[Start of section]
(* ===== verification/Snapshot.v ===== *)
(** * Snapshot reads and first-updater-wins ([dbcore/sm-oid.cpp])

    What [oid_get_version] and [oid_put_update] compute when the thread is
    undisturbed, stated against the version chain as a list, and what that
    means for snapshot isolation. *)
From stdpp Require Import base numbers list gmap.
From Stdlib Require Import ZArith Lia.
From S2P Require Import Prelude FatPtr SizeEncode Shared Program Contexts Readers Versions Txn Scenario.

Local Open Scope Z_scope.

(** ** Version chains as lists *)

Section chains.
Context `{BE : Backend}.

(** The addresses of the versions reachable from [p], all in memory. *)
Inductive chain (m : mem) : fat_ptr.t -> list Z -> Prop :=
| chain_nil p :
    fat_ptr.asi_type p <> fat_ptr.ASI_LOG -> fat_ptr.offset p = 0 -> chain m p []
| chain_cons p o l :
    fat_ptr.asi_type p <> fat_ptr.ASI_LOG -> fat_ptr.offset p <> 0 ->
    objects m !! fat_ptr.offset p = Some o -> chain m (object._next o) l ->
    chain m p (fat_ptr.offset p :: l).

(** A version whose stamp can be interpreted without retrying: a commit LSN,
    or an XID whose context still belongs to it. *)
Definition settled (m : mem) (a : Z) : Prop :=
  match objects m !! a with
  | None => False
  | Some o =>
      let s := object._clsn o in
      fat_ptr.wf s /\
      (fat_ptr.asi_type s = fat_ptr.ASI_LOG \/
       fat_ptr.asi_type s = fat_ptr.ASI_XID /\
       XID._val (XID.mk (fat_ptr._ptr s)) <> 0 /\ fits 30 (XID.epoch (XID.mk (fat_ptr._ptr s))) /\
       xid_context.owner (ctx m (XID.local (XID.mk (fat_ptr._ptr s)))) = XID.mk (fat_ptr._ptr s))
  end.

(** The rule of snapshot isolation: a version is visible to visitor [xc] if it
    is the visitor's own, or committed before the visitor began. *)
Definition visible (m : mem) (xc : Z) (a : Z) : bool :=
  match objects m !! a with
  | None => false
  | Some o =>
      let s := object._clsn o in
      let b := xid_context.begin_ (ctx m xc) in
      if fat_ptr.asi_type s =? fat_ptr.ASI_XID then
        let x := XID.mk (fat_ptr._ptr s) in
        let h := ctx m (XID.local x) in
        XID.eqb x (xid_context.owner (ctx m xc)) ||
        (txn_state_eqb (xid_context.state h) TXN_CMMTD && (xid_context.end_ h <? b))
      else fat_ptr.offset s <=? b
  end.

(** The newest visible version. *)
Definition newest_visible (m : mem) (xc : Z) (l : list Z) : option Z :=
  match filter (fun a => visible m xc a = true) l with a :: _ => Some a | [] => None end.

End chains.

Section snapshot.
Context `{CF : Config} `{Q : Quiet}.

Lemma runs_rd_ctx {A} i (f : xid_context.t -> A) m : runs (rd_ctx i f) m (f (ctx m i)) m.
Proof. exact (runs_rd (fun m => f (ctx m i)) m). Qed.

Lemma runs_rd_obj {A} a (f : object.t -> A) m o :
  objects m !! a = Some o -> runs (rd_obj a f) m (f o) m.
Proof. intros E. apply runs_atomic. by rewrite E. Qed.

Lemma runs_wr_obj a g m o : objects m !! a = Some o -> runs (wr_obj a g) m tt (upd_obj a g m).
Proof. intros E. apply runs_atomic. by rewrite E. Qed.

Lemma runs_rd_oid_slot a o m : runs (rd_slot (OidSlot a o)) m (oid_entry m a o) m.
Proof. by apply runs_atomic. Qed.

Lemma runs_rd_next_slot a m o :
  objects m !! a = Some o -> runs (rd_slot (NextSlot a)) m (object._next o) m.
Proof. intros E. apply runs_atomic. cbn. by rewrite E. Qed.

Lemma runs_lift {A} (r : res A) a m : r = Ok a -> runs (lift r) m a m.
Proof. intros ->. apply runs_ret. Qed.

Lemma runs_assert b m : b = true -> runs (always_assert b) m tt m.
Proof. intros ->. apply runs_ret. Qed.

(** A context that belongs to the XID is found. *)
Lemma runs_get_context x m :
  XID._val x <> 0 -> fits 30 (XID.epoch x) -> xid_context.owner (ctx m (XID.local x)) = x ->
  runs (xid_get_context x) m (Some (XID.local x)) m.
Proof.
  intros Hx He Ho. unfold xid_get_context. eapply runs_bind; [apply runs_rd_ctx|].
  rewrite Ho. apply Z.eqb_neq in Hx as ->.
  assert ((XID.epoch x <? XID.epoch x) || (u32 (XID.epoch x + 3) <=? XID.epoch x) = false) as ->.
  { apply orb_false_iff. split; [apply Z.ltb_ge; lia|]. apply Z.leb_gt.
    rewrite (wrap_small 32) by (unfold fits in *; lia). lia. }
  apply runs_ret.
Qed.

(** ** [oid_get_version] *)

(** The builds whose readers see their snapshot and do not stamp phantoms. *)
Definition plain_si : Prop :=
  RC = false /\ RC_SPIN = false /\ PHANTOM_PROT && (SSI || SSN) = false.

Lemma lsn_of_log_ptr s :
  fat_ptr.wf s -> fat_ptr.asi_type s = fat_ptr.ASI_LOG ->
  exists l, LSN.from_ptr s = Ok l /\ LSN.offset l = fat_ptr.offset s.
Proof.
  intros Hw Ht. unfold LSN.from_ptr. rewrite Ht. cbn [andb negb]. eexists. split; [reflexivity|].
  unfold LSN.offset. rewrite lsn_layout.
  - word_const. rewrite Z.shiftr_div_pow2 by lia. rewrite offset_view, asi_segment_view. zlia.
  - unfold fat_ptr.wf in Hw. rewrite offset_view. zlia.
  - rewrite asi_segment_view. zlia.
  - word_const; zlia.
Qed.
[End of section]
* [Instructions for the task] Everything above from the line containing "is the visitor's" through the line containing "let b := xid_context.begin_" must be copied exactly. Nothing outside that range belongs in the answer.

* [Result]
    is the visitor's own, or committed before the visitor began. *)
Definition visible (m : mem) (xc : Z) (a : Z) : bool :=
  match objects m !! a with
  | None => false
  | Some o =>
      let s := object._clsn o in
      let b := xid_context.begin_ (ctx m xc) in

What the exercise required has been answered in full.